What insurers are saying is that the ObamaCare markets are continuing to deteriorate, as they have for years, with mostly older and sicker people signing up, while the young and healthy avoid ObamaCare's overpriced coverage. The result is a sicker insurance pool that requires higher premiums to cover, which then drives out more young and healthy people, setting off another round of rate hikes.
Here's what Anthem said in its Virginia filing to explain why it wants premium hikes averaging 38% there: "We have continued to experience increased benefit costs for individual ACA-compliant products, and this reality is reflected in our filed rate adjustment."
It goes on to say that "we are also forecasting an acceleration of the current trend where individuals with greater health care needs are more likely to keep their coverage in a guaranteed issue market with rating constraints and an individual mandate penalty that is far smaller than the cost of coverage for most individuals."
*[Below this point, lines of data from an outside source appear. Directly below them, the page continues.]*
(** C5, amended.  With fewer vehicles than selected routes, the leading
    entries hold the prioritized vehicles, one each and in order, and every
    entry after them reads ["Pending"]: these are the routes left without a
    vehicle, as many as the routes exceed the vehicles.  When no vehicle is
    called ["Pending"], they are the only entries that read ["Pending"]. *)
Theorem pending_fill_after_queue `{K : SortKernel}
    (data : DataFrame) (request_ids : list string) (lcv_assignments : Dict) :
  let selected_data := select_routes data request_ids in
  let allocations :=
    allocate_lcvs_to_routes_api data request_ids lcv_assignments in
  let lcvs := Info.Allocated_LCV <$> allocations in
  (length lcv_assignments < length selected_data)%nat →
  take (length lcv_assignments) lcvs = prioritize lcv_assignments
  ∧ drop (length lcv_assignments) lcvs
    = replicate (length selected_data - length lcv_assignments) "Pending"
  ∧ ("Pending" ∉ keys lcv_assignments →
     count_lcv "Pending" allocations
     = (length selected_data - length lcv_assignments)%nat
     ∧ (∀ i lcv,
          lcvs !! i = Some lcv →
          lcv = "Pending" ↔ (length lcv_assignments ≤ i)%nat)).
Proof.
  intros selected_data allocations lcvs Hlt.
  pose proof (prioritize_length lcv_assignments) as HlenP.
  assert (Hlcvs : lcvs = prioritize lcv_assignments
            ++ replicate (length selected_data - length lcv_assignments)
                 "Pending").
  { unfold lcvs, allocations. rewrite allocate_lcvs.
    fold selected_data. by rewrite take_ge by lia. }
  split_and!.
  - rewrite Hlcvs. by apply take_app_length'.
  - rewrite Hlcvs. by apply drop_app_length'.
  - intros Hnotin. split.
    + unfold allocations. rewrite count_lcv_fmap. fold allocations lcvs.
      rewrite Hlcvs, count_eq_app, count_eq_replicate.
      rewrite count_eq_not_elem; [done|].
      by rewrite prioritize_elem_of.
    + intros i lcv Hi. rewrite Hlcvs in Hi.
      apply lookup_app_Some in Hi as [Hi|[Hge Hi]].
      * split.
        -- intros ->. exfalso. apply Hnotin, prioritize_elem_of.
           by eapply list_elem_of_lookup_2.
        -- apply lookup_lt_Some in Hi. lia.
      * apply lookup_replicate in Hi as [-> _]. split; [lia|done].
Qed.
(** * The layer pipeline of ggplot/layer.py

    Two views of the program are embedded.

    - [PyObj], [Layers], [LayerObject]: the object view. Layers are objects
      in a store, a [Layers] list holds references to them, and
      [item.zorder = i] writes through the reference. This is where object
      identity matters: [Layers.append], [Layers._set_zorder],
      [Layers.extend], [Layers.__iadd__], [Layers.__add__] and
      [layer.__deepcopy__].
    - [Frame], [Utils], [Grouping], [Layer]: the data view. The stages of a
      layer rebind [self.data] to a new dataset and never write into a
      shared one, so here a layer is a record and a dataset is a value.
      [Frame] holds the part of pandas the stages rely on, [Utils] the
      helpers that layer.py imports from modules outside this file.

    The definitions come first, the properties after them. *)

From stdpp Require Import gmap strings list fin_maps.
From Stdlib Require Import ZArith QArith.

Close Scope Q_scope.

Local Open Scope Z_scope.
Local Open Scope string_scope.
Local Open Scope list_scope.

(** ** Python objects in a store *)

Module PyObj.

(** [id(obj)] *)
Definition loc := positive.

(** What an attribute holds: an immutable atom or a reference. *)
Inductive pyval :=
| PNone
| PBool (b : bool)
| PInt (z : Z)
| PRef (r : loc).

#[global] Instance pyval_eq_dec : EqDecision pyval.
Proof. solve_decision. Defined.

(** [obj.__dict__], in insertion order. *)
Definition pydict := list (string * pyval).
(** C30: the pointer operations rt_list_insert_before, rt_list_insert_after (with a
    list head or a node as position) and rt_list_remove implement the queue
    store: every program of list operations that the store accepts runs on the
    linked cells without touching an unallocated cell, and afterwards the cells
    form exactly the circular lists of the resulting store. *)
Theorem list_program_refines ops m q q' :
  qrep m q -> (forall o, o ∈ ops -> inr (op_node o) ∈ dom m) -> run_ops abs_op ops q = Some (tt, q') ->
  exists m', run_ops ptr_op ops m = Some (tt, m') /\ qrep m' q' /\ dom m' = dom m.
Proof.
  revert m q. induction ops as [|o ops IH]; intros m q Hq Hd; cbn; munfold; [intros [= <-]; by exists m|].
  destruct (abs_op o q) as [[[] q1]|] eqn:E; [|done]. intros E'.
  destruct (ptr_op_sim o m q q1 Hq ltac:(apply Hd, elem_of_cons; by left) E) as (m1 & E1 & Hq1).
  pose proof (ptr_op_dom _ _ _ E1) as Hd1. rewrite E1.
  destruct (IH m1 q1 Hq1) as (m' & E2 & Hq' & Hd'); [|done|exists m'; by rewrite Hd', Hd1].
  intros o' Ho'. rewrite Hd1. apply Hd, elem_of_cons. by right.
Qed.
End Refinement.
Lemma occupies_others r n b l sp : n ∉ l -> Forall2 (occupies r) l sp ->
  Forall2 (occupies (set_blk_set (<[n := b]> (rbb_blk_set r)) r)) l sp.
Proof.
  intros Hn H. induction H as [|i sp0 l sp Hi H IH]; constructor.
  - apply occupies_other; [set_solver|done].
  - apply IH. set_solver.
Qed.

Lemma inv_unlisted r n b : rbb_inv r -> n ∉ rbb_blk_list r -> rbb_inv (set_blk_set (<[n := b]> (rbb_blk_set r)) r).
Proof.
  intros [H1 H2 H3 (sp & H4 & H5)] Hn. split; cbn; [done|by rewrite length_insert|done|].
  exists sp. split; [by apply occupies_others|done].
Qed.

Lemma inv_status r n b st : rbb_inv r -> rbb_blk_set r !! n = Some b -> st <> RT_RBB_BLK_UNUSED ->
  rbb_inv (set_blk_set (<[n := set_bk_status st b]> (rbb_blk_set r)) r).
Proof.
  intros [H1 H2 H3 (sp & H4 & H5)] Hb Hst. split; cbn; [done|by rewrite length_insert|done|].
  exists sp. split; [|done]. eapply Forall2_impl; [exact H4|]. intros i x Hi.
  destruct (decide (i = n)) as [->|Hne]; [|by apply occupies_other].
  destruct Hi as (b' & E & -> & _). rewrite Hb in E. injection E as <-. exists (set_bk_status st b).
  cbn. rewrite list_lookup_insert_eq by (by apply lookup_lt_Some in Hb). done.
Qed.

Lemma inv_remove r n : rbb_inv r -> rbb_inv (set_blk_list (list_del n (rbb_blk_list r)) r).
Proof.
  intros [H1 H2 H3 (sp & H4 & H5)]. split; cbn; [done|done|by apply NoDup_list_del|].
  destruct (decide (n ∈ rbb_blk_list r)) as [Hin|Hin]; [|rewrite list_del_notin by done; by exists sp].
  apply list_elem_of_split in Hin as (l1 & l2 & El). rewrite El in *.
  apply NoDup_app in H3 as (_ & Hd & [Hn2 _]%NoDup_cons).
  rewrite list_del_middle by (done || (intros F; apply (Hd n F); set_solver)).
  apply Forall2_app_inv_l in H4 as (sp1 & sp2 & F1 & F2 & ->). apply Forall2_cons_inv_l in F2 as (x & sp2' & _ & F2 & ->).
  exists (sp1 ++ sp2'). split; [by apply Forall2_app|by apply ring_delete with x].
Qed.

Lemma place_ok r n sp addr sz :
  rbb_inv r -> n ∉ rbb_blk_list r -> (n < length (rbb_blk_set r))%nat ->
  Forall2 (occupies r) (rbb_blk_list r) sp -> 0 < sz < 2 ^ 24 ->
  ring (rbb_buf r) (rbb_buf r + rbb_buf_size r) (sp ++ [(addr, sz)]) ->
  exists r', blk_place n addr sz r = Some (Some n, r') /\ rbb_inv r' /\
    rbb_blk_list r' = rbb_blk_list r ++ [n] /\
    rbb_blk_set r' = <[n := RbbBlk RT_RBB_BLK_INITED sz addr]> (rbb_blk_set r).
Proof.
  intros Hi Hn Hlt Hf Hsz Hr. destruct (lookup_lt_is_Some_2 _ _ Hlt) as [b Hb].
  unfold blk_place, list_append, upd_blk. munfold. cbn [rbb_blk_set set_blk_list]. rewrite Hb, wrap_id by lia.
  eexists. split; [done|]. split; [|done]. destruct Hi as [H1 H2 H3 _].
  split; cbn; [done|by rewrite length_insert| |].
  - apply NoDup_app. split_and!; [done|set_solver|apply NoDup_singleton].
  - exists (sp ++ [(addr, sz)]). split; [|done]. apply Forall2_app.
    + exact (occupies_others r n _ _ _ Hn Hf).
    + constructor; [|constructor]. eexists. cbn. rewrite list_lookup_insert_eq by done. by split_and!.
Qed.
In Connecticut, where Anthem wants a 34% increase, it said that costs in the ObamaCare market have "continued to outpace premium increases."
To justify its 37% rate hike to Maryland regulators, Cigna said the main drivers are "underlying claim costs (that) are expected to increase," and the fact that the risk pool in Maryland "was more adverse than assumed in the current rates."
Kaiser told Maryland that its 18% rate hike is "primarily driven by the claims experience, ... medical inflation, taxes and fees imposed on the issuer."
ConnectiCare said it was basing its 15.2% rate hike on "increasing medical costs and greater demand for medical services." It also noted that nothing about the ObamaCare law would change for next year.
The CEO of CareFirst told the Washington Post that his company is jacking up premiums 52% in Maryland because "the pool of beneficiaries is becoming sicker, in part because healthier people are not coming in at the same level we hoped." He said its proposed rate increase assumed that Congress doesn't change anything about ObamaCare's cost-sharing subsidies.
There's one other factor driving premiums up in 2018 that Democrats and their friends in the media are ignoring. That's the return of the Health Insurance Tax, a $14 billion nondeductible sales tax charged to insurers.
Congress suspended the tax for 2017 in hopes that it would keep premium hikes low that year. That didn't work, of course, but now the tax is coming back for 2018, and every insurance filing we examined cites it as an important contributor to their proposed hikes.
Notice what's missing here. While some mention regulatory uncertainty, they are not blaming it for the magnitude of the rate hikes they're proposing.
The rate filings all assume, for example, that ObamaCare's "cost reduction subsidies" are paid in full next year. Trump had threatened at one point not to cover those costs.
In fact, in some ways Trump has worked to stabilize the ObamaCare markets, which Anthem notes in its Virginia filing, citing "helpful regulatory improvements" as a mitigating factor. Nevertheless, Anthem says, these improvements aren't enough to overcome the fact that costs "continue to outpace premiums on a large scale."
The inconvenient truth for Democrats is that ObamaCare is failing, and will continue to fail no matter what the GOP does. It is unsustainable and must be replaced. If Democrats wanted to act like mature adults, instead of petty partisans, they'd be as eager to find a replacement for ObamaCare as the GOP is.